Benoît Lengaigne, lecturer in economics, likes to talk about the reaction of Sciences Po Lille students when he presented them with the new master’s “drink, eat, live” (“BMV”): “general laughter”… followed by thunderous applause. Since then, in the corridors of the institution, 15 students, selected from 70 applicants for this first promotion, have been jealous of their teacher’s other comrades. “We took on this specialty without knowing what it would be, but it’s exciting.Clémence Ricard, Student Ambassador of the BMV Masters, admits. I eat, I sleep, I drink BMV. It is a master’s degree that unites us through passion: the world of gastronomy and food. »
With communicative enthusiasm, his comrades add: “The climate emergency will place food at the center of global challenges. » The dissertation projects of Lille students are also related to the society of tomorrow: aquaculture as a possible response to overfishing, the power of organic labels, plant-based meats, etc. In addition to the non-academic title of this master, this is the DNA of Po science that we find in this training . History of agriculture and food, food security in the European Union, agricultural policy, agri-food industry strategy, etc.
“BMV is neither a Michelin Guide nor a BDE. [bureau des étudiants] on the loosewarns Benoît Lenghen, who was director of Sciences Po Lille from 2015 to 2019. I wanted to approach food as a general social fact. » Having placed food at the core of his educational model, this economist, who grew up in a family wine business in Boulogne-sur-Mer (Pas de Calais), wanted to touch on topics related to new ways of producing, consuming, preserving and exchanging food.

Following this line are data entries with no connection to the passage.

(** X3.  A row of width 0 still yields one word: its length field is 0
    and its color is bit 7 of the first byte (the word is 0x8000 when that
    bit is set, 0 otherwise). *)
Theorem generate_rle_zero_width (out : list Z) (b : Z) (t : list Z) :
  0 <= b < 256 ->
  generate_rle out (b :: t) 0 = Ok (out ++ [if Z.testbit b 7 then 32768 else 0]).
Proof.
  intros Hb. unfold generate_rle. cbn [index nth_error obind rle_loop].
  cbn [st_output st_run_color st_run_length]. f_equal. f_equal. f_equal.
  unfold pack_run.
  assert (E : Z.shiftr (Z.land b 128) 7 = if Z.testbit b 7 then 1 else 0).
  { apply Z.bits_inj'. intros m Hm.
    rewrite Z.shiftr_spec, Z.land_spec by lia.
    destruct (Z.eq_dec m 0) as [->|Hm0].
    - change (0 + 7) with 7. destruct (Z.testbit b 7); reflexivity.
    - change 128 with (2 ^ 7). rewrite Z.pow2_bits_false by lia.
      rewrite andb_false_r. destruct (Z.testbit b 7).
      + symmetry. apply Z.bits_above_log2; [lia|]. cbn. lia.
      + rewrite Z.testbit_0_l. reflexivity. }
  rewrite E. destruct (Z.testbit b 7); reflexivity.
Qed.

Lemma generate_rle_zero_width_witness :
  0 <= 200 < 256 /\
  generate_rle [] [200; 3]%Z 0 = Ok ([] ++ [if Z.testbit 200 7 then 32768 else 0]).
Proof. split; [lia|]. apply generate_rle_zero_width. lia. Defined.

(** X4.  Bytes after the ones holding the [width] pixels do not matter:
    appending bytes to a row that already holds them leaves the result of
    [generate_rle] unchanged. *)
Theorem generate_rle_trailing_bytes (out row extra : list Z) (width : nat) :
  row <> [] -> (width <= 8 * length row)%nat ->
  generate_rle out (row ++ extra) width = generate_rle out row width.
Proof.
  intros Hne Hw. destruct row as [| b0 t]; [contradiction|].
  unfold generate_rle. cbn [app index nth_error obind].
  change (b0 :: t ++ extra) with ((b0 :: t) ++ extra).
  rewrite rle_loop_app by exact Hw.
  reflexivity.
Qed.

Lemma generate_rle_trailing_bytes_witness :
  ([255; 0]%Z <> [] /\ (12 <= 8 * length [255; 0]%Z)%nat) /\
  generate_rle [] ([255; 0]%Z ++ [7; 9]%Z) 12 = generate_rle [] [255; 0]%Z 12.
Proof.
  split; [split; [discriminate | cbn; lia]|].
  apply generate_rle_trailing_bytes; [discriminate | cbn; lia].
Defined.

(** X5.  [generate_rle] appends one word more than the number of color
    changes between neighbouring pixels [j - 1] and [j], [1 <= j < width],
    of the row read MSB-first.  This holds for every width that fits in the
    row, also beyond 32767 pixels. *)
Theorem generate_rle_word_count (out row : list Z) (width : nat) :
  row <> [] -> (width <= 8 * length row)%nat ->
  exists ws, generate_rle out row width = Ok ws /\
    length ws = (length out + 1 + length (filter
      (fun j => negb (Z.eqb (row_bit row j) (row_bit row (j - 1))))
      (seq 1 (width - 1))))%nat.
Proof.
  intros Hne Hw. destruct row as [| b0 t] eqn:Er; [contradiction|].
  rewrite <- Er in *. unfold generate_rle.
  rewrite (index_nth row 0 0) by (rewrite Er; simpl; lia).
  cbn [obind].
  destruct (rle_loop_count row width 0
              (mk_rle_state out (Z.shiftr (Z.land (nth 0 row 0) 128) 7) 0 0)
              ltac:(lia) eq_refl (first_bit (nth 0 row 0)))
    as (st' & H1 & _ & _ & H4).
  rewrite H1. cbn [obind]. eexists. split; [reflexivity|].
    rewrite length_app, H4. cbn [st_output length].
    destruct width as [| w]; [cbn [Nat.sub seq filter length]; lia|].
    cbn [seq filter]. rewrite Z.eqb_refl. cbn [negb].
    replace (S w - 1)%nat with w by lia. lia.
Qed.

Lemma generate_rle_word_count_witness :
  ([240; 15]%Z <> [] /\ (16 <= 8 * length [240; 15]%Z)%nat) /\
  exists ws, generate_rle [] [240; 15]%Z 16 = Ok ws /\
    length ws = (length (@nil Z) + 1 + length (filter
      (fun j => negb (Z.eqb (row_bit [240; 15]%Z j) (row_bit [240; 15]%Z (j - 1))))
      (seq 1 (16 - 1))))%nat.
Proof.
  split; [split; [discriminate | cbn; lia]|].
  apply generate_rle_word_count; [discriminate | cbn; lia].
Defined.

(** ** [Font::generate_rle_image] *)

(** X6.  [generate_rle_image] succeeds exactly when the bitmap has no rows,
    or its pitch is at least 1, each row's [width] pixels fit in [pitch]
    bytes and the buffer holds [rows * pitch] bytes; otherwise it panics
    with an out-of-bounds index.  A bitmap with no rows gives the data
    [[1]] (the one header word). *)
Theorem generate_rle_image_ok_iff (bm : Bitmap) :
  ((exists img, generate_rle_image bm = Ok img) <->
   bm_rows bm = 0%nat \/
   (1 <= bm_pitch bm /\ bm_width bm <= 8 * bm_pitch bm /\
    bm_rows bm * bm_pitch bm <= length (bm_buffer bm))%nat) /\
  (forall r, generate_rle_image bm = Panic r -> r = IndexOutOfBounds) /\
  (bm_rows bm = 0%nat ->
   generate_rle_image bm = Ok (mk_rle_image [1] (bm_width bm) 0)).
Proof.
  assert (H0 : bm_rows bm = 0%nat ->
     generate_rle_image bm = Ok (mk_rle_image [1] (bm_width bm) 0)).
  { intros E. unfold generate_rle_image. rewrite E. reflexivity. }
  split; [split|split; [|exact H0]].
  - intros (img & H).
    destruct (bm_rows bm) as [|h] eqn:Eh; [left; reflexivity|right].
    unfold generate_rle_image in H. rewrite Eh in H.
    rewrite repeat_length in H. replace (S h + 1)%nat with (S (S h)) in H by lia.
    cbn [repeat vec_set obind] in H.
    destruct (rle_image_rows _ _ _ _) as [d|] eqn:E; cbn [obind] in H;
      [|discriminate].
    destruct (rle_image_rows_ok bm (S h) 0 _ d E h ltac:(lia)) as (A & B & C).
    split; [exact B|split; [exact C|]]. nia.
  - intros [Eh | (Hp & Hw & Hb)].
    + eexists. exact (H0 Eh).
    + destruct (generate_rle_image_shape bm Hp Hw Hb) as (wss & _ & _ & E).
      eexists. exact E.
  - intros r H. unfold generate_rle_image in H.
    destruct (vec_set _ _ _) eqn:E1; cbn [obind] in H;
      [|injection H as <-; eapply vec_set_panic; exact E1].
    destruct (rle_image_rows _ _ _ _) eqn:E2; cbn [obind] in H; [discriminate|].
    injection H as <-. eapply rle_image_rows_panic. exact E2.
Qed.

(** ** [Font::generate_get_glyph_index] *)

(** X7.  For any non-empty character list, sorted or not and with or
    without repeats, the compiled lookup returns [Some k] exactly when [k] is
    the first position holding [c], and [None] exactly for characters not in
    the list. *)
Theorem generate_get_glyph_index_any_order (chars : list nat) :
  chars <> [] ->
  exists code, generate_get_glyph_index chars = Ok code /\
    (forall c k, eval_index code c = Some k <->
       nth_error chars k = Some c /\ forall j, (j < k)%nat -> nth j chars 0%nat <> c) /\
    (forall c, eval_index code c = None <-> ~ In c chars).
Proof.
  intros Hne. destruct (generate_get_glyph_index_spec chars Hne) as (code & Hg & Hc).
  exists code. split; [exact Hg|]. split.
  - intros c k. rewrite Hc. apply find_first_Some_iff.
  - intros c. rewrite Hc. apply find_first_None_iff.
Qed.

Lemma generate_get_glyph_index_any_order_witness :
  [3; 1; 3; 2]%nat <> [] /\
  exists code, generate_get_glyph_index [3; 1; 3; 2]%nat = Ok code /\
    (forall c k, eval_index code c = Some k <->
       nth_error [3; 1; 3; 2]%nat k = Some c /\
       forall j, (j < k)%nat -> nth j [3; 1; 3; 2]%nat 0%nat <> c) /\
    (forall c, eval_index code c = None <-> ~ In c [3; 1; 3; 2]%nat).
Proof.
  split; [discriminate|]. apply generate_get_glyph_index_any_order. discriminate.
Defined.

(** X8.  [n >= 1] consecutive code points [s, s+1, ..., s+n-1] compile to a
    single test: [c == s] returning [Some(0)] when [n = 1], and the range
    test [c >= s && c < s+n] returning [Some(0 + c - s)] otherwise. *)
Theorem generate_get_glyph_index_consecutive (s n : nat) :
  (1 <= n)%nat ->
  generate_get_glyph_index (seq s n)
    = Ok [if Nat.eqb n 1 then IfEq s 0 else IfRange s (s + n) 0].
Proof.
  intros Hn. unfold generate_get_glyph_index.
  rewrite (index_nth (seq s n) 0 0%nat) by (rewrite length_seq; lia).
  rewrite seq_nth by lia. cbn [obind]. rewrite Nat.add_0_r, length_seq.
  rewrite ggi_loop_seq by lia. cbn [obind app].
  replace (1 + (n - 1))%nat with n by lia. rewrite Nat.sub_diag.
  reflexivity.
Qed.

All this from an international point of view. “For 20-year-old students, this is one of the best ways to ignite their flame so that they want to change or save the world with their future work.” promotes someone who prepares their students for careers in tourism related to agricultural and wine production, gastronomy, product innovation and food distribution (foodtech), as well as managerial and expert functions in the field of food or guilt.
“Gastrodiplomacy” and umami
In his Ground Food course, Benoît Lengenjin discusses “gastrodiplomacy”, food aid in France, food tech, and even sexism in the kitchen. But the BMV master is also innovating on the form, in particular through a thematic course. Once a week, three debates are organized, as in the filming of the TV show “C’est dans l’air” on the France 5 TV channel. On their wheelchairs with built-in desks, students line up in a circle around four comrades. One plays the role of a journalist leading the debate, while the other three take on the role of personalities, such as that day the heads of food delivery platforms Uber Eats, Deliveroo and Just Eat. We are talking about working conditions, listing on the stock market, models of society. Job market insecurity in the delivery industry is a highly political issue, and students forced to defend their characters’ positions are responsible for controversy along these lines. Everything is prepared with articles, podcasts or papers sent by Benoît Lengen. And everything is calculated to allow the public – other students – to ask questions and enrich the topic raised at the end of the debate. It is dynamic, interactive and, above all, allows young people to tackle very topical issues with enthusiasm.